TASK REQUIREMENTS:
Return the data below in full, matching every line exactly.

Records from a dataset:
(** Returns the model after the append; when an exception is raised the
    list is left as it was. *)
Definition add_layer (self : t) (height lapse_rate : R)
    (base_temp base_press : option R) : result t :=
  base_temp <- Py.or_else base_temp
    (l <- last_layer self ;;
     ISALayer.get_temperature_by_altitude l (ISALayer.height l)) ;;
  base_press <- Py.or_else base_press
    (l <- last_layer self ;;
     ISALayer.get_pressure_by_altitude l (ISALayer.height l)) ;;
  Ok (self ++ [ISALayer.init (fresh_oid self) height lapse_rate
                 base_temp base_press ISALayer.default_gas_const]).

Definition standard_config : result t :=
  atm <- add_layer empty 11.019 (-6.5) (Some (273.15 + 19.0)) (Some 101325) ;;
  atm <- add_layer atm (20.063 - 11.019) 0.0 None None ;;
  atm <- add_layer atm (32.162 - 20.063) 1.0 None None ;;
  atm <- add_layer atm (47.350 - 32.162) 2.8 None None ;;
  atm <- add_layer atm (51.413 - 47.350) 0.0 None None ;;
  atm <- add_layer atm (71.802 - 51.413) (-2.8) None None ;;
  atm <- add_layer atm (84.852 - 71.802) (-2.0) None None ;;
  Ok atm.

(** The [for] loop of [_get_layer_by_altitude], [alt] being the running
    sum on entry. *)
Fixpoint layer_by_altitude_from (layers : list ISALayer.t) (alt altitude : R)
    : result (ISALayer.t * R) :=
  match layers with
  | [] => Raise (ValueError outside_of_the_atmosphere)
  | layer :: rest =>
      let alt := alt + ISALayer.height layer in
      if Py.leb altitude alt
      then Ok (layer, altitude - alt + ISALayer.height layer)
      else layer_by_altitude_from rest alt altitude
  end.

Definition _get_layer_by_altitude (self : t) (altitude : R)
    : result (ISALayer.t * R) :=
  layer_by_altitude_from self 0.0 altitude.

Fixpoint _get_layer_by_pressure (self : t) (pressure : R) : result ISALayer.t :=
  match self with
  | [] => Raise (ValueError pressure_outside_of_atmosphere)
  | layer :: rest =>
      ptop <- ISALayer.get_pressure_by_altitude layer (ISALayer.height layer) ;;
      if Py.geb pressure ptop then Ok layer
      else _get_layer_by_pressure rest pressure
  end.

Definition get_temperature_by_altitude (self : t) (altitude : R) : result R :=
  '(layer, alt_within_layer) <- _get_layer_by_altitude self altitude ;;
  ISALayer.get_temperature_by_altitude layer alt_within_layer.

Definition get_temperature_by_pressure (self : t) (pressure : R) : result R :=
  layer <- _get_layer_by_pressure self pressure ;;
  ISALayer.get_temperature_by_pressure layer pressure.

Definition get_pressure_by_altitude (self : t) (altitude : R) : result R :=
  '(layer, alt_within_layer) <- _get_layer_by_altitude self altitude ;;
  ISALayer.get_pressure_by_altitude layer alt_within_layer.

(** The second loop of [get_altitude_by_pressure]: heights are added
    until the first element that is the object [layer]. *)
Fixpoint add_heights_below (layers : list ISALayer.t) (layer : ISALayer.t)
    (alt : R) : R :=
  match layers with
  | [] => alt
  | l :: rest =>
      if ISALayer.ne l layer
      then add_heights_below rest layer (alt + ISALayer.height l)
      else alt
  end.

Definition get_altitude_by_pressure (self : t) (pressure : R) : result R :=
  layer <- _get_layer_by_pressure self pressure ;;
  alt <- ISALayer.get_altitude_by_pressure layer pressure ;;
  Ok (add_heights_below self layer alt).

End ISAModel.

(** * Vocabulary of the statements *)

(** The step of the sum in [ISAModel.height]. *)
Definition add_height (acc : R) (l : ISALayer.t) : R := acc + ISALayer.height l.

(** The invariant the data model asks of a layer. *)
Record positive (l : ISALayer.t) : Prop := Positive {
  pos_height : 0 < ISALayer.height l;
  pos_tbot : 0 < ISALayer.tbot l;
  pos_ttop : 0 < ISALayer.ttop l;
  pos_press : 0 < ISALayer.base_press l
}.

(** The base and the exponent of the power in
    [ISALayer.get_pressure_by_altitude], and the value it returns, as
    real expressions. *)
Definition frac_at (l : ISALayer.t) (a : R) : R :=
  1 + a * ISALayer.ttop l / (ISALayer.tbot l ^ 2 * ISALayer.height l).

Definition exponent (l : ISALayer.t) : R :=
  - ISALayer.grav_const * ISALayer.tbot l * ISALayer.height l
  / (ISALayer.gas_const l * ISALayer.ttop l).

Definition pressure_at (l : ISALayer.t) (a : R) : R :=
  ISALayer.base_press l * Rpower (frac_at l a) (exponent l).

Definition top_pressure (l : ISALayer.t) : R := pressure_at l (ISALayer.height l).

(** Sample layers: the troposphere of the standard configuration, a
    layer whose gas constant is zero, and an isothermal layer whose gas
    constant makes the exponent [-1]. *)
Definition troposphere : ISALayer.t :=
  ISALayer.init 1 11.019 (-6.5) (273.15 + 19.0) 101325 ISALayer.default_gas_const.

Definition zero_gas_layer : ISALayer.t := ISALayer.init 1 1 0 1 1 0.

Definition unit_isothermal_layer : ISALayer.t := ISALayer.init 1 1 0 1 1 9.8066.

(** The isothermal barometric law. *)
Definition isothermal_pressure (base_press gas_const base_temp a : R) : R :=
  base_press * exp (- ISALayer.grav_const * a / (gas_const * base_temp)).


(** The top pressure of a layer as the code computes it. *)
Definition top_of (l : ISALayer.t) (p : R) : Prop :=
  ISALayer.get_pressure_by_altitude l (ISALayer.height l) = Ok p.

RESULT OF THE EXERCISE:
(** Returns the model after the append; when an exception is raised the
    list is left as it was. *)
Definition add_layer (self : t) (height lapse_rate : R)
    (base_temp base_press : option R) : result t :=
  base_temp <- Py.or_else base_temp
    (l <- last_layer self ;;
     ISALayer.get_temperature_by_altitude l (ISALayer.height l)) ;;
  base_press <- Py.or_else base_press
    (l <- last_layer self ;;
     ISALayer.get_pressure_by_altitude l (ISALayer.height l)) ;;
  Ok (self ++ [ISALayer.init (fresh_oid self) height lapse_rate
                 base_temp base_press ISALayer.default_gas_const]).

Definition standard_config : result t :=
  atm <- add_layer empty 11.019 (-6.5) (Some (273.15 + 19.0)) (Some 101325) ;;
  atm <- add_layer atm (20.063 - 11.019) 0.0 None None ;;
  atm <- add_layer atm (32.162 - 20.063) 1.0 None None ;;
  atm <- add_layer atm (47.350 - 32.162) 2.8 None None ;;
  atm <- add_layer atm (51.413 - 47.350) 0.0 None None ;;
  atm <- add_layer atm (71.802 - 51.413) (-2.8) None None ;;
  atm <- add_layer atm (84.852 - 71.802) (-2.0) None None ;;
  Ok atm.

(** The [for] loop of [_get_layer_by_altitude], [alt] being the running
    sum on entry. *)
Fixpoint layer_by_altitude_from (layers : list ISALayer.t) (alt altitude : R)
    : result (ISALayer.t * R) :=
  match layers with
  | [] => Raise (ValueError outside_of_the_atmosphere)
  | layer :: rest =>
      let alt := alt + ISALayer.height layer in
      if Py.leb altitude alt
      then Ok (layer, altitude - alt + ISALayer.height layer)
      else layer_by_altitude_from rest alt altitude
  end.

Definition _get_layer_by_altitude (self : t) (altitude : R)
    : result (ISALayer.t * R) :=
  layer_by_altitude_from self 0.0 altitude.

Fixpoint _get_layer_by_pressure (self : t) (pressure : R) : result ISALayer.t :=
  match self with
  | [] => Raise (ValueError pressure_outside_of_atmosphere)
  | layer :: rest =>
      ptop <- ISALayer.get_pressure_by_altitude layer (ISALayer.height layer) ;;
      if Py.geb pressure ptop then Ok layer
      else _get_layer_by_pressure rest pressure
  end.

Definition get_temperature_by_altitude (self : t) (altitude : R) : result R :=
  '(layer, alt_within_layer) <- _get_layer_by_altitude self altitude ;;
  ISALayer.get_temperature_by_altitude layer alt_within_layer.

Definition get_temperature_by_pressure (self : t) (pressure : R) : result R :=
  layer <- _get_layer_by_pressure self pressure ;;
  ISALayer.get_temperature_by_pressure layer pressure.

Definition get_pressure_by_altitude (self : t) (altitude : R) : result R :=
  '(layer, alt_within_layer) <- _get_layer_by_altitude self altitude ;;
  ISALayer.get_pressure_by_altitude layer alt_within_layer.

(** The second loop of [get_altitude_by_pressure]: heights are added
    until the first element that is the object [layer]. *)
Fixpoint add_heights_below (layers : list ISALayer.t) (layer : ISALayer.t)
    (alt : R) : R :=
  match layers with
  | [] => alt
  | l :: rest =>
      if ISALayer.ne l layer
      then add_heights_below rest layer (alt + ISALayer.height l)
      else alt
  end.

Definition get_altitude_by_pressure (self : t) (pressure : R) : result R :=
  layer <- _get_layer_by_pressure self pressure ;;
  alt <- ISALayer.get_altitude_by_pressure layer pressure ;;
  Ok (add_heights_below self layer alt).

End ISAModel.

(** * Vocabulary of the statements *)

(** The step of the sum in [ISAModel.height]. *)
Definition add_height (acc : R) (l : ISALayer.t) : R := acc + ISALayer.height l.

(** The invariant the data model asks of a layer. *)
Record positive (l : ISALayer.t) : Prop := Positive {
  pos_height : 0 < ISALayer.height l;
  pos_tbot : 0 < ISALayer.tbot l;
  pos_ttop : 0 < ISALayer.ttop l;
  pos_press : 0 < ISALayer.base_press l
}.

(** The base and the exponent of the power in
    [ISALayer.get_pressure_by_altitude], and the value it returns, as
    real expressions. *)
Definition frac_at (l : ISALayer.t) (a : R) : R :=
  1 + a * ISALayer.ttop l / (ISALayer.tbot l ^ 2 * ISALayer.height l).

Definition exponent (l : ISALayer.t) : R :=
  - ISALayer.grav_const * ISALayer.tbot l * ISALayer.height l
  / (ISALayer.gas_const l * ISALayer.ttop l).

Definition pressure_at (l : ISALayer.t) (a : R) : R :=
  ISALayer.base_press l * Rpower (frac_at l a) (exponent l).

Definition top_pressure (l : ISALayer.t) : R := pressure_at l (ISALayer.height l).

(** Sample layers: the troposphere of the standard configuration, a
    layer whose gas constant is zero, and an isothermal layer whose gas
    constant makes the exponent [-1]. *)
Definition troposphere : ISALayer.t :=
  ISALayer.init 1 11.019 (-6.5) (273.15 + 19.0) 101325 ISALayer.default_gas_const.

Definition zero_gas_layer : ISALayer.t := ISALayer.init 1 1 0 1 1 0.

Definition unit_isothermal_layer : ISALayer.t := ISALayer.init 1 1 0 1 1 9.8066.

(** The isothermal barometric law. *)
Definition isothermal_pressure (base_press gas_const base_temp a : R) : R :=
  base_press * exp (- ISALayer.grav_const * a / (gas_const * base_temp)).


(** The top pressure of a layer as the code computes it. *)
Definition top_of (l : ISALayer.t) (p : R) : Prop :=
  ISALayer.get_pressure_by_altitude l (ISALayer.height l) = Ok p.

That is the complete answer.